What you should do
Every line from the one with "Proof. unfold seqp, cellp. by intros ->. Qed." to the one with "- apply list_lookup_insert_Some", including those two, is to be copied exactly; all other lines of the entries below are left out.
━━━━━ Record extracts ━━━━━
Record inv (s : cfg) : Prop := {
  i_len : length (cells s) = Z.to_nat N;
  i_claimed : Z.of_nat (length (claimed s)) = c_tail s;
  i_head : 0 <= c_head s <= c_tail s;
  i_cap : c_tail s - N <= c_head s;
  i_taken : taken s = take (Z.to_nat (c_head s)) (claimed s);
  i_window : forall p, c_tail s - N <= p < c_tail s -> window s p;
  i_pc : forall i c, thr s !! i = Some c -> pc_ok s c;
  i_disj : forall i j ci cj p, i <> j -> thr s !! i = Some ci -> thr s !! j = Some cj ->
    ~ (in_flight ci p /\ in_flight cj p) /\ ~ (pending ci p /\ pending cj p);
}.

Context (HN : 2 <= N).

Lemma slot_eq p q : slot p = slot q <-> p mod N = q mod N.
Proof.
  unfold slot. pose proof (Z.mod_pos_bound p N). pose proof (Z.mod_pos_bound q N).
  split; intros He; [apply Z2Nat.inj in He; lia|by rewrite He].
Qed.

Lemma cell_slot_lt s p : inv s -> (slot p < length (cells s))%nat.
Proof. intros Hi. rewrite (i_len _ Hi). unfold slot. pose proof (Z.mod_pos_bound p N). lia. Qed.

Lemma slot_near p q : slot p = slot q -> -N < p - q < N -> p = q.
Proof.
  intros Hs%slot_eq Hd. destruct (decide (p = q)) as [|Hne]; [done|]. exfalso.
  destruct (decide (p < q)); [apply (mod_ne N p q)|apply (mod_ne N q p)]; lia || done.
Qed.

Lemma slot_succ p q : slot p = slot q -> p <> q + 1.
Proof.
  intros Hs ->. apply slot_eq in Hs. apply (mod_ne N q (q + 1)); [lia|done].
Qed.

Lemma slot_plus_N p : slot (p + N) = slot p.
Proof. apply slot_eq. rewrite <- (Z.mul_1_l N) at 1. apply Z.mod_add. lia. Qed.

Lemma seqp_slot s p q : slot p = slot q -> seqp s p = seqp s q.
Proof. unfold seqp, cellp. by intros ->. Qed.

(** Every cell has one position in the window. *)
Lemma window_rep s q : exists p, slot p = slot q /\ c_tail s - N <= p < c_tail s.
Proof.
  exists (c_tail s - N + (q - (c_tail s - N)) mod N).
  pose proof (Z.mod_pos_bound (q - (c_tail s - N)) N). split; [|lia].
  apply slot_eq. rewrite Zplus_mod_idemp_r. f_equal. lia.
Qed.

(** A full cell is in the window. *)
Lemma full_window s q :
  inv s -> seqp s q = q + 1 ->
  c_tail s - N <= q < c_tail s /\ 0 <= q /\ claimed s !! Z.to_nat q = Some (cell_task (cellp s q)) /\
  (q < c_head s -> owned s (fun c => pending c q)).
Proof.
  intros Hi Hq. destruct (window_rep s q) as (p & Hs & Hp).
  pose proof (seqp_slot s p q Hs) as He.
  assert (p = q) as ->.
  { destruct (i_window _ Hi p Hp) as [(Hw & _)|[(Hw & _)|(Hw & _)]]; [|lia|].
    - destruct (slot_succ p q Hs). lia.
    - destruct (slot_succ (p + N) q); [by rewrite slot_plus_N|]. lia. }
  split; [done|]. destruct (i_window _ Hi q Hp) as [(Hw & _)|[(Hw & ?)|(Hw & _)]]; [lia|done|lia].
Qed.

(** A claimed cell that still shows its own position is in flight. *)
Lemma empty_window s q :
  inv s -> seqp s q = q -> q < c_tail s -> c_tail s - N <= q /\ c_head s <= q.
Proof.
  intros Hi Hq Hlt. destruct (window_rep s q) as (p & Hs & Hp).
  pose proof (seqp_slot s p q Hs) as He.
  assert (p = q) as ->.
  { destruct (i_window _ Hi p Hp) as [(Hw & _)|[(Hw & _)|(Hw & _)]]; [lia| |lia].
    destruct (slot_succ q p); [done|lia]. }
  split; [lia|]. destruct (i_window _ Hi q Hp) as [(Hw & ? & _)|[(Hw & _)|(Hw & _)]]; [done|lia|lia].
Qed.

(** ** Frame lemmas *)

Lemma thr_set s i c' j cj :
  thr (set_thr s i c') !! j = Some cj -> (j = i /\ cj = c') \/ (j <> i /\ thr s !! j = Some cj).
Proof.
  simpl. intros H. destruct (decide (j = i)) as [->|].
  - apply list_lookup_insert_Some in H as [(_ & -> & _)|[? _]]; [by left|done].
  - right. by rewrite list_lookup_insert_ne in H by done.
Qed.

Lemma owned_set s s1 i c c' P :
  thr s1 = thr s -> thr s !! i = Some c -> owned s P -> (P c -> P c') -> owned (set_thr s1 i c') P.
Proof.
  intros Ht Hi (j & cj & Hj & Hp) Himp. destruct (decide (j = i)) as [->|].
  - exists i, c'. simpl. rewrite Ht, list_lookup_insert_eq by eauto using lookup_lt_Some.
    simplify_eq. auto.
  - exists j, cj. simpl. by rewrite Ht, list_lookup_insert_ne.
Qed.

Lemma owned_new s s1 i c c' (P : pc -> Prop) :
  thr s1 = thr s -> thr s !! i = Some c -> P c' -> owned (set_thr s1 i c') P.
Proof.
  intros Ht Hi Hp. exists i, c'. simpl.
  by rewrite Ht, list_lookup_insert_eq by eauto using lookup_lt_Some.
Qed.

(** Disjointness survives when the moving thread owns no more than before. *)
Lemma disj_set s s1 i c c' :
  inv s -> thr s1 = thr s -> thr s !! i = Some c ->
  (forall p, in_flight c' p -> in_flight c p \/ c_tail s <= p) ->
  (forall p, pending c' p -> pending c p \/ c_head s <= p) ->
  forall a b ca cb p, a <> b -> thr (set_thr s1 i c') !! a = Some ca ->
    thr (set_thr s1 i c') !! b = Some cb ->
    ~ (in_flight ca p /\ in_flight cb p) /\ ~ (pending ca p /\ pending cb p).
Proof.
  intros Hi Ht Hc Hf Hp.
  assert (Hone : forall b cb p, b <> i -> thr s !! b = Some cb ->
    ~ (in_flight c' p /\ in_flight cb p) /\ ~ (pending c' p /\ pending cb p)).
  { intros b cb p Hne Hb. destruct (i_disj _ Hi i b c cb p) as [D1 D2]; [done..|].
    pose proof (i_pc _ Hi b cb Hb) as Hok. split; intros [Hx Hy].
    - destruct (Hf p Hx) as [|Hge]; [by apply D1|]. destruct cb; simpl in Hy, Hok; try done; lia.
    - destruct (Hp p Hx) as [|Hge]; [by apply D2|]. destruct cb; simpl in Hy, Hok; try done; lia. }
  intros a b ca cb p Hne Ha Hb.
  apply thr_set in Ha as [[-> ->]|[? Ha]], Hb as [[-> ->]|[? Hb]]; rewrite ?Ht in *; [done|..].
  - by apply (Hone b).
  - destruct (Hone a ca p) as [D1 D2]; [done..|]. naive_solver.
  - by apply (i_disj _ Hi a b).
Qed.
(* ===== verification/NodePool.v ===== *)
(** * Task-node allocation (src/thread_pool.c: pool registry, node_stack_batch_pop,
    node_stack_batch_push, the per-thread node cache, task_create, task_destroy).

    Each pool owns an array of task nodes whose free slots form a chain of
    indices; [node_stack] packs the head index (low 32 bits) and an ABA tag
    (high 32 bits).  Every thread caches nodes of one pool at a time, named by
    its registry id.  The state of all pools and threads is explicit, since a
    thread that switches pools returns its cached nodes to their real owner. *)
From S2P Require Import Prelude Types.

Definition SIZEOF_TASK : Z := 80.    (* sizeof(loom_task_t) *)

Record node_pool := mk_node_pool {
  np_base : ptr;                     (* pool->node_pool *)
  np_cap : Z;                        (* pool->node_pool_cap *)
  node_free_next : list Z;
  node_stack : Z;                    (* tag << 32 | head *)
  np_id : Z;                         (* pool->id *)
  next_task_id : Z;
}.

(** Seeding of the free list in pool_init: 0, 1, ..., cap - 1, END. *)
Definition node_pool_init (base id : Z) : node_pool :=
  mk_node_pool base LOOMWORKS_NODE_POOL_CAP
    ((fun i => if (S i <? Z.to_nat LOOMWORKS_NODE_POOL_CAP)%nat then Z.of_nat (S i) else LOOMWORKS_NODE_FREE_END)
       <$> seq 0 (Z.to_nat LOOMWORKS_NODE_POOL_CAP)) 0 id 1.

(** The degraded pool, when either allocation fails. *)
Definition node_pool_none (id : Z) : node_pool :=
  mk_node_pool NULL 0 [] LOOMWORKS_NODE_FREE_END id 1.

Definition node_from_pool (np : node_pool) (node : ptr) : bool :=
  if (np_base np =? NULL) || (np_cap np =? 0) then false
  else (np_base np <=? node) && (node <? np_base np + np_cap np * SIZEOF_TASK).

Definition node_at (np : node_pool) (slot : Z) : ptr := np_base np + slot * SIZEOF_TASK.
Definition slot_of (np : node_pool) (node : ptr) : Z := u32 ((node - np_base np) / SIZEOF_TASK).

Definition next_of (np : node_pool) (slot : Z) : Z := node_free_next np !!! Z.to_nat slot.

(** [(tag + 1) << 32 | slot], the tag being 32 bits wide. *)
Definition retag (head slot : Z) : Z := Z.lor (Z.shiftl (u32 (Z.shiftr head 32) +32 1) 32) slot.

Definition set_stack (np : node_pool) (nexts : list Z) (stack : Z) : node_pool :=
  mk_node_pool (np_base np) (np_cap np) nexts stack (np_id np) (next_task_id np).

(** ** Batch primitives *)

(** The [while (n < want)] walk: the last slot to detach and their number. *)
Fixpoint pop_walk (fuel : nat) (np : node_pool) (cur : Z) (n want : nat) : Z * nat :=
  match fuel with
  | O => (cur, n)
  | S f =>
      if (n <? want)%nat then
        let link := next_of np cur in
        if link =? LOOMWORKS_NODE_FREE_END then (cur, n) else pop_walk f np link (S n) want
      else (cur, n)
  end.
━━━━━
Output below
Proof. unfold seqp, cellp. by intros ->. Qed.

(** Every cell has one position in the window. *)
Lemma window_rep s q : exists p, slot p = slot q /\ c_tail s - N <= p < c_tail s.
Proof.
  exists (c_tail s - N + (q - (c_tail s - N)) mod N).
  pose proof (Z.mod_pos_bound (q - (c_tail s - N)) N). split; [|lia].
  apply slot_eq. rewrite Zplus_mod_idemp_r. f_equal. lia.
Qed.

(** A full cell is in the window. *)
Lemma full_window s q :
  inv s -> seqp s q = q + 1 ->
  c_tail s - N <= q < c_tail s /\ 0 <= q /\ claimed s !! Z.to_nat q = Some (cell_task (cellp s q)) /\
  (q < c_head s -> owned s (fun c => pending c q)).
Proof.
  intros Hi Hq. destruct (window_rep s q) as (p & Hs & Hp).
  pose proof (seqp_slot s p q Hs) as He.
  assert (p = q) as ->.
  { destruct (i_window _ Hi p Hp) as [(Hw & _)|[(Hw & _)|(Hw & _)]]; [|lia|].
    - destruct (slot_succ p q Hs). lia.
    - destruct (slot_succ (p + N) q); [by rewrite slot_plus_N|]. lia. }
  split; [done|]. destruct (i_window _ Hi q Hp) as [(Hw & _)|[(Hw & ?)|(Hw & _)]]; [lia|done|lia].
Qed.

(** A claimed cell that still shows its own position is in flight. *)
Lemma empty_window s q :
  inv s -> seqp s q = q -> q < c_tail s -> c_tail s - N <= q /\ c_head s <= q.
Proof.
  intros Hi Hq Hlt. destruct (window_rep s q) as (p & Hs & Hp).
  pose proof (seqp_slot s p q Hs) as He.
  assert (p = q) as ->.
  { destruct (i_window _ Hi p Hp) as [(Hw & _)|[(Hw & _)|(Hw & _)]]; [lia| |lia].
    destruct (slot_succ q p); [done|lia]. }
  split; [lia|]. destruct (i_window _ Hi q Hp) as [(Hw & ? & _)|[(Hw & _)|(Hw & _)]]; [done|lia|lia].
Qed.

(** ** Frame lemmas *)

Lemma thr_set s i c' j cj :
  thr (set_thr s i c') !! j = Some cj -> (j = i /\ cj = c') \/ (j <> i /\ thr s !! j = Some cj).
Proof.
  simpl. intros H. destruct (decide (j = i)) as [->|].
  - apply list_lookup_insert_Some in H as [(_ & -> & _)|[? _]]; [by left|done].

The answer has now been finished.